Say for example, your business income is £25,000, the general consensus is that you would save around 30% of that, which would be £7500. Great, I hear you say! I’ll read no further, numbers bore me anyway. I now have £7500 in the bank, and am feeling pretty rich right now.
But let’s look at how much tax you may actually pay.
You actually pay tax on your profit (or earnings), not your turnover, so let’s look at this again.
If your sales are £25,000, but your expenses are £8,000, your actual profit is £17,000. (I’m keeping things really simple here, and not including any accounting adjustments).

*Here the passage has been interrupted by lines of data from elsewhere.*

Lemma match_ranks host r :
  h = to_ascii_lowercase host -> utf8_valid h = true -> (forall p ssl, (p, ssl) ∈ es -> utf8_valid p = true) ->
  (forall suf ssl, ("*." +:+ suf, ssl) ∈ es -> suf <> "") -> match_sni m host = Ok r ->
  match r with
  | Some ssl => exists k, es_serves ssl k /\ forall ssl' k', es_serves ssl' k' -> (k <= k')%nat
  | None => forall ssl k, ~ es_serves ssl k
  end.
Proof.
  destruct Hix as [(M & HM & Hx) Hw Hnd Ha]. intros Hh Hv Hvs Hne Hr. unfold match_sni in Hr. cbv zeta in Hr.
  rewrite <- Hh, (holds_at _ _ _ HM) in Hr. destruct (M !! rev_chars h) as [v|] eqn:Hlk.
  { injection Hr as <-. apply Hx in Hlk as (p & Hp & Hf & Hrev).
    assert (p = h) as -> by (eapply rev_chars_inj; [by eapply Hvs|done..]).
    exists 0%nat. split; [exists h; split; [done|by constructor]|]. intros; lia. }
  assert (forall ssl, ~ es_serves ssl 0) as Hno0.
  { intros ssl (p & Hp & Hm). inversion Hm; subst p. assert (M !! rev_chars h = Some ssl) by (apply Hx; eauto). congruence. }
  apply and_then_ok in Hr as (w & Hw1 & Hr). injection Hr as <-. apply first_wildcard_ok in Hw1.
  2:{ intros suf ssl Hin%Hw. by eapply Hne. }
  destruct w as [ssl|].
  { destruct Hw1 as (suf & Hin & Ho). exists 1%nat. split.
    - exists ("*." +:+ suf). split; [by apply Hw|by constructor].
    - intros ssl' [|k'] Hs; [by apply Hno0 in Hs|lia]. }
  assert (forall ssl, ~ es_serves ssl 1) as H1'.
  { intros ssl (p & Hp & Hm). inversion Hm; subst p. by eapply Hw1; [apply Hw|]. }
  assert (forall ssl k, es_serves ssl k -> k = 2%nat) as H2'.
  { intros ssl k Hs. destruct Hs as (p & Hp & Hm). inversion Hm; subst; [destruct (Hno0 ssl)|destruct (H1' ssl)|done]; eexists; eauto. }
  destruct (catch_all m) as [ssl|] eqn:Hc.
  - exists 2%nat. split; [exists "*"; split; [by apply Ha|constructor]|]. intros ssl' k' ->%H2'. done.
  - intros ssl k Hs. assert (k = 2%nat) as -> by eauto. destruct Hs as (p & Hp & Hm). inversion Hm; subst p.
    apply Ha in Hp. congruence.
Qed.

End selection.

(** C37 (certificate selection).  For a loaded certificate set and a name of
    the client the selected certificate is the one whose pattern matches the
    name most specifically: the exact name, else the wildcard with exactly one
    label in front, else the catch-all; none is selected exactly when no
    pattern matches.  A name of ASCII bytes is always answered; on another name
    the selection can only fail by panicking, where the wildcard test of a
    loaded pattern cuts the name inside a character. *)
Theorem match_sni_spec ssls m host :
  loaded ssls -> build ssls = Ok m -> utf8_valid host = true ->
  let h := to_ascii_lowercase host in
  (str_forall (fun a => byte_val a <? 128) host = true -> is_ok (match_sni m host) = true) /\
  match match_sni m host with
  | Ok r =>
    (forall ssl, r = Some ssl <-> exists i rank, ssls !! i = Some ssl /\ serves ssl h rank /\
       forall j ssl' rank', ssls !! j = Some ssl' -> serves ssl' h rank' -> (rank <= rank')%nat) /\
    (r = None <-> forall i ssl rank, ssls !! i = Some ssl -> ~ serves ssl h rank)
  | Err e => e = Panic "byte index is not a char boundary" /\
      exists i ssl suffix, ssls !! i = Some ssl /\ ("*." +:+ suffix, ssl) ∈ entries ssl /\ cuts_char h suffix
  end.
Proof.
  intros Hl Hb Hv h. split; [apply match_sni_total|].
  destruct (build_indexed ssls m) as (es & Hix & Hes); [by intros; apply (Hl i)|done|].
  destruct (match_sni m host) as [r|e] eqn:Hr.
  2: { apply match_sni_err in Hr as (-> & suf & ssl & Hin & Hc). split; [done|]. destruct Hix as [_ Hw _ _].
    apply Hw, Hes in Hin as (i & Hi & Hin). by exists i, ssl, suf. }
  assert (forall ssl k, es_serves es h ssl k <-> exists i, ssls !! i = Some ssl /\ serves ssl h k) as Hserves.
  { intros ssl k. unfold es_serves, serves. setoid_rewrite Hes. naive_solver. }
  pose proof (match_ranks es m Hix h host r eq_refl) as Hranks.
  specialize (Hranks ltac:(unfold h; by rewrite lower_valid)).
  assert (forall p ssl, (p, ssl) ∈ es -> utf8_valid p = true) as Hvalid.
  { intros p ssl (i & Hi & (s & [= ->] & Hs)%list_elem_of_fmap)%Hes. rewrite lower_valid. by apply (Hl _ _ Hi). }
  assert (forall suf ssl, ("*." +:+ suf, ssl) ∈ es -> suf <> "") as Hsuf.
  { intros suf ssl (i & Hi & Hin)%Hes. by eapply loaded_suffix. }
  specialize (Hranks Hvalid Hsuf Hr). split.
  - intros ssl. split.
    + intros ->. destruct Hranks as (k & Hs & Hmin). apply Hserves in Hs as (i & Hi & Hs). exists i, k.
      split_and!; [done..|]. intros j ssl' k' Hj Hs'. apply (Hmin ssl'), Hserves. by exists j.
    + intros (i & k & Hi & Hs & Hmin). assert (es_serves es h ssl k) as Hes1 by (apply Hserves; by exists i).
      destruct r as [v|]; [|by apply Hranks in Hes1]. destruct Hranks as (k' & Hk' & Hmin').
      f_equal. assert (k' = k) as ->; [|by eapply serves_functional].
      pose proof (Hmin' _ _ Hes1). apply Hserves in Hk' as (j & Hj & Hk'). pose proof (Hmin _ _ _ Hj Hk'). lia.
  - split.
    + intros -> i ssl k Hi Hs. apply (Hranks ssl k), Hserves. by exists i.
    + intros Hno. destruct r as [v|]; [|done]. destruct Hranks as (k & Hk & _). apply Hserves in Hk as (i & Hi & Hs).
      by destruct (Hno i v k Hi Hs).
Qed.

End contents.
(** ** Witnesses *)

Import ToyEnv.

Module ToyRouter.

#[export] Instance router : MatchRouter := {
  Router A := gmap string A;
  router_new A := ∅;
  router_insert A p a m :=
    if literal_route p && bool_decide (m !! p = None) then Ok (<[p := a]> m) else Err "conflict";
  router_at A m p := m !! p;
}.

#[export, refine] Instance laws : MatchRouterLaws := { holds A m m' := m = m' }.
Proof.
  - done.
  - intros A r m p a -> Hl Hp. eexists. split; [|done]. simpl. by rewrite Hl, bool_decide_true.
  - intros A r m p a -> Hl [b Hb]. simpl. by rewrite Hl, Hb.
  - by intros A r m p ->.
Defined.

Definition ssl (i : string) (names : list string) : ProxySSL :=
  {| ssl_inner := {| SSL.id := i; SSL.cert := "K"; SSL.key := "K"; SSL.snis := names |};
     parsed_cert := "K"; parsed_key := "K" |}.

Definition ssls : gmap string ProxySSL :=
  {[ "exact" := ssl "exact" ["API.example.com"]; "wild" := ssl "wild" ["*.example.com"]; "any" := ssl "any" ["*"] ]}.
Definition matcher : MatchEntry :=
  match build ssls with Ok m => m | Err _ => MatchEntry_default end.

So, you save 30% of £17,000? No.
Don’t forget, you have your personal allowance to consider, which for the 2019-20 tax year is £12,500. Take this from your profit of £17,000, and this leaves you with £4500 taxable income. That’s a touch better than the £25,000 we originally thought, isn’t it?
The £4500 calculates out as £900 to pay in income tax.
This is a different animal however, and is calculated quite differently. No Class 2 national insurance is due until a profit figure of £6365 is reached, and then it is calculated at £3 per week.
Class 4 is due once the profits reach £8632, and are calculated at 9% once that figure has been reached.
So, under our example shown, with a profit figure of £17,000, the national insurance due is as follows:
Class 2 – £156.00 (it kicks in at £3 per week)
Class 4 – £753.12
Add our tax calculation to this, and the total amount due is £1809.12. Add on your payments on account, (more about those here), and your total bill is nearer £2713.
You’ve saved £7500, but only need to pay £2713. Happy days. You’re probably feeling a bit smug now, aren’t you?
On a serious note, it’s a good mindset to be in.
But, if you have a good handle on your finances, and have a rough idea of how much your tax bill may potentially be, you can reduce that 30% down to around 15% (£3750), and still have some left over in the bank.
There’s no magic formula that I can give you to calculate this. There are too many variables, such as other income, low expenses, reduced turnover, greatly increased turnover etc. But, as a rough guide (And I’m talking ‘rough as a bear’s whatsit’ kind of rough), the 30% is a good place to start.
Why not start today? Look at your turnover, look at your expenses, and see if you can start to inch towards knowing your profit figure? It won’t hurt, surely? And it’s a great way to feel in control.
It’s better to do this at the start of the year, to really have the information at your fingertips, but needs must. Do it today.